USS Plunger underwent a refit in Bremerton from 1980 to 1982 receiving several modernizations including the BQQ-5 Sonar System. She returned to San Diego after sea trials in 1983. She deployed to Westpac from January - June 1984 participating in two long operations during the deployment. She was involved in a collision with a freighter off Southern California while coming to periscope depth in early 1985 which damaged portions of her bow and sonar dome. These repairs required an unscheduled drydock during the spring of 1985.

In 1986 Plunger won the Marjorie Sterrett Battleship Fund Award, becoming the first warship to win both the Sterrett and the Arleigh Burke Awards. In this year, too, Plunger made yet another deployment to the Western Pacific, making port calls in Yokosuka, Japan and Subic Bay in the Philippines as well as visiting Hong Kong as a liberty port. During the 1986 WestPac Plunger participated in naval exercises with ships from the US, Japan, and other nations as well as a ten-week "special operation", for which it was awarded the Meritorious Unit Commendation. After returning from the WestPac Plunger conducted normal operations in the SoCal Operational Area for the next several months.

The next few years saw a number of other accomplishments - Plunger was recognized for excellence in virtually every major inspection and won the Battle Efficiency (the coveted "Battle E") award for overall combat readiness. Although aging, Plunger maintained a grueling operational schedule, spending over 60% of her time at sea and never missing a scheduled underway period - a record that many much newer submarines were unable to match.
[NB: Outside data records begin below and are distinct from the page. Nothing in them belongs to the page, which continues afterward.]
(* ===== verification/Externals.v ===== *)
(** * Interfaces of the crates dropshot is built on

    Code that is not in the repository is never defined here: each crate is a
    class of operations (a parameter of every definition that uses it) and a
    class of laws, which state the documented behaviour the code relies on.
    The theorems of the other files are proved against the classes; the file
    [Models] has one concrete instance of each, used only to evaluate witnesses
    and to show that the laws can hold together. *)
From S2P Require Import Prelude.

(** ** [semver::Version] *)

Class SemVer (V : Type) := {
  ver_eq_dec :: EqDecision V;
  (** [Ord::cmp] *)
  ver_compare : V → V → comparison;
  (** [Display] *)
  ver_to_string : V → string;
  (** [FromStr]; the error is its [Display] text *)
  ver_parse : string → V + string;
}.

(** [Version] is totally ordered, consistently with its equality. *)
Class SemVerLaws (V : Type) `{SemVer V} : Prop := {
  ver_compare_eq : ∀ a b : V, ver_compare a b = Eq ↔ a = b;
  ver_compare_antisym : ∀ a b : V, ver_compare b a = CompOpp (ver_compare a b);
  ver_compare_trans : ∀ a b c : V,
    ver_compare a b = Lt → ver_compare b c = Lt → ver_compare a c = Lt;
}.

Section semver.
Context {V : Type} `{SemVer V}.

(** The comparison operators of [PartialOrd]. *)
Definition ver_lt (a b : V) : bool := match ver_compare a b with Lt => true | _ => false end.
Definition ver_le (a b : V) : bool := match ver_compare a b with Gt => false | _ => true end.
Definition ver_eqb (a b : V) : bool := bool_decide (a = b).

Context `{!SemVerLaws V}.
Implicit Types a b c : V.

Lemma ver_compare_refl a : ver_compare a a = Eq.
Proof. by apply ver_compare_eq. Qed.

Lemma ver_lt_irrefl a : ver_lt a a = false.
Proof. unfold ver_lt. by rewrite ver_compare_refl. Qed.
Lemma turn_tls t config s e t' :
  over_tls t config s → turn t e = Some t' →
  e = CloseSignal ∧ t' = stop t ∨ e ≠ CloseSignal ∧ tls_next t config s e t'.
Proof.
  destruct t as [p c a sl cs l]. unfold over_tls at 1, turn. simpl. intros (-> & -> & ->).
  destruct e as [[[socket addr]|e]| | |i|cfg|]; simpl; intros Et; [right; (split; [done|])..|by injection Et as <-; left].
  - unfold listening in Et. simpl in Et. destruct (hs_locking s) eqn:El; [by rewrite andb_false_r in Et|].
    destruct (negb sl); [|done]. injection Et as <-. exists (stream_accepted s socket addr), [], []. rewrite El.
    split_and!; [done| |done|done]. split_and!; simpl; by rewrite ?app_nil_r.
  - destruct (listening _); [|done]. injection Et as <-. apply tls_next_quiet; [..|done|done]; unfold accept_ends, http_accept;
      destruct (io_kind e); simpl; rewrite ?omap_app, ?app_nil_r; done.
  - destruct sl; [|done]. injection Et as <-. by apply tls_next_quiet.
  - unfold locked, stream_locked in Et. simpl in Et. destruct (hs_locking s) as [[socket addr]|] eqn:El; [|done]. injection Et as <-.
    eexists _, [_], []. rewrite El. split_and!; [done| |done|done]. split_and!; simpl; by rewrite ?app_nil_r.
  - unfold negotiation_ends, stream_negotiated in Et. simpl in Et. destruct (hs_locking s) as [|] eqn:El; [done|].
    destruct (hs_negotiations s !! i) as [n|] eqn:En; [|done]. simpl in Et. injection Et as <-.
    exists (mk_stream (delete i (hs_negotiations s)) None), [], [n]. rewrite El.
    split_and!; [by destruct (negotiate n)| |done|done]. unfold tls_progress, negotiated, negotiation_error. simpl.
    rewrite app_nil_r. split; [by apply delete_Permutation|]. by destruct (negotiate n); simpl; rewrite ?omap_app, ?app_nil_r.
  - injection Et as <-. unfold refresh, refresh_tls. simpl.
    apply tls_next_quiet; simpl; [..|done|done]; destruct (server_config_try_from cfg); done.
Qed.

Lemma run_tls events t config s t' :
  over_tls t config s → run t events = Some t' →
  (tt_phase t' = Accepting ↔ CloseSignal ∉ events) ∧
  ∃ ended pending waiting,
    hs_negotiations s ++ admitted config (hs_locking s) events ≡ₚ ended ++ pending ∧
    option_list (hs_locking s) ++ omap accepted_of events =
      (ng_conn <$> admitted config (hs_locking s) events) ++ option_list waiting ∧
    tt_connections t' = tt_connections t ++ omap negotiated ended ∧
    omap tls_error (tt_log t') = omap tls_error (tt_log t) ++ omap negotiation_error ended ∧
    (tt_phase t' = Accepting → over_tls t' (config_after config events) (mk_stream pending waiting)).
Proof.
  revert t config s. induction events as [|e events IH]; intros t config s Ht.
  { intros [= <-]. split; [split; [intros _; apply not_elem_of_nil|by destruct Ht]|].
    exists [], (hs_negotiations s), (hs_locking s). simpl. rewrite !app_nil_r. split_and!; try done. by destruct s. }
  cbn [run]. destruct (turn t e) as [t1|] eqn:E; [|done]. cbn [mbind option_bind]. intros Hr.
  destruct (turn_tls t config s e t1 Ht E) as [[-> ->]|[He (s1 & begun & ended & Ht1 & (Hn & Hc & Hl) & Ha & Hw)]].
  - destruct (run_stopped (stop t) _ _ eq_refl Hr) as [-> ->]. split; [split; [done|]; intros Hn; destruct Hn; by left|].
    exists [], (hs_negotiations s), (hs_locking s). simpl. rewrite omap_app, !app_nil_r. by split_and!.
  - destruct (IH t1 _ s1 Ht1 Hr) as (Hp & ended' & pending & waiting & Hn' & Hw' & Hc' & Hl' & Hs').
    split; [rewrite Hp, not_elem_of_cons; naive_solver|]. exists (ended ++ ended'), pending, waiting.
    rewrite Ha, fmap_app, omap_app, Hc', Hc, Hl', Hl, !omap_app, <-!app_assoc. split_and!; try done.
    + rewrite app_assoc, Hn, <-app_assoc, Hn'. done.
    + rewrite <-Hw', !app_assoc, <-Hw, <-app_assoc. f_equal. simpl. by destruct (accepted_of e).
Qed.

Lemma new_over_tcp : over_tcp (accept_task_new None).
Proof. done. Qed.
Lemma new_over_tls config : over_tls (accept_task_new (Some config)) config stream_new.
Proof. done. Qed.

(** C27: Whatever happens in whatever order, the task goes on until the signal
    comes.  Without TLS it serves the sockets that the listener accepts, in order.
    With TLS each of them, in order, begins a negotiation with the configuration in
    force when it gets the lock; each negotiation either goes on or has ended, once;
    those that ended well are served, in the order they end, with the stream that
    was negotiated and the address of the socket; the errors of the others are
    logged, and have no effect beyond that. *)
Theorem accept_task_spec (tls_acceptor : option TlsConfig) events t :
  run (accept_task_new tls_acceptor) events = Some t →
  (tt_phase t = Accepting ↔ CloseSignal ∉ events) ∧
  match tls_acceptor with
  | None => tt_connections t = uncurry OverTcp <$> omap accepted_of events
  | Some config => ∃ ended pending waiting,
      admitted config None events ≡ₚ ended ++ pending ∧
      omap accepted_of events = (ng_conn <$> admitted config None events) ++ option_list waiting ∧
      tt_connections t = omap negotiated ended ∧
      omap tls_error (tt_log t) = omap negotiation_error ended ∧
      (tt_phase t = Accepting →
         tt_acceptor t = HttpsAcceptor (mk_stream pending waiting) ∧ tt_config t = Some (config_after config events))
  end.
Proof.
  destruct tls_acceptor as [config|]; intros Hr.
  - destruct (run_tls events _ config stream_new t (new_over_tls config) Hr) as (Hp & ended & pending & waiting & Hn & Hw & Hc & Hl & Hs).
    split; [done|]. exists ended, pending, waiting. split_and!; try done. by intros (_ & ? & ?)%Hs.
  - by destruct (run_tcp events _ t new_over_tcp Hr) as (Hc & Hp & _).
Qed.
Plunger made her final WestPac deployment in 1988, visiting Japan and the Philippines as well as Guam and Chinhae, South Korea (and making port calls in Okinawa and Hong Kong) and conducting another two-month "special operation" that garnered her a Navy Unit Commendation. This WestPac was followed by another fairly intense period of routine operations out of San Diego and, in December 1988, departure for her final "special operation" - this time keeping her crew at sea over Christmas, New Year's Day, and (to the disappointment of the crew) Super Bowl Sunday. This special operation ended with Plunger completing its final Operational Reactor Safeguards Examination (which it passed with flying colors) and giving its crew some well-earned R&R in Pearl Harbor Hawaii.

Returning to home port, Plunger was deactivated (while under the command of William Large), in commission, on 10 February 1989, decommissioned on 3 January 1990 and stricken from the Navy Register the following 2 February. Ex-Plunger entered the Nuclear Powered Ship and Submarine Recycling Program in Bremerton, Washington, on 5 January 1995 and on 8 March 1996 ceased to exist.

At the time of decommissioning Plunger was noted by the San Diego Tribune as being the most-decorated submarine in the Pacific Fleet and it was the most-decorated warship in San Diego. Through its history, Plunger was awarded four Navy Unit Commendations as well as multiple Meritorious Unit Commendations, Battle Efficiency, and other awards. And as of its retirement Plunger was the only submarine to win the Arleigh Burke Award (in 1969 under Commanding Officer Nils Thunman).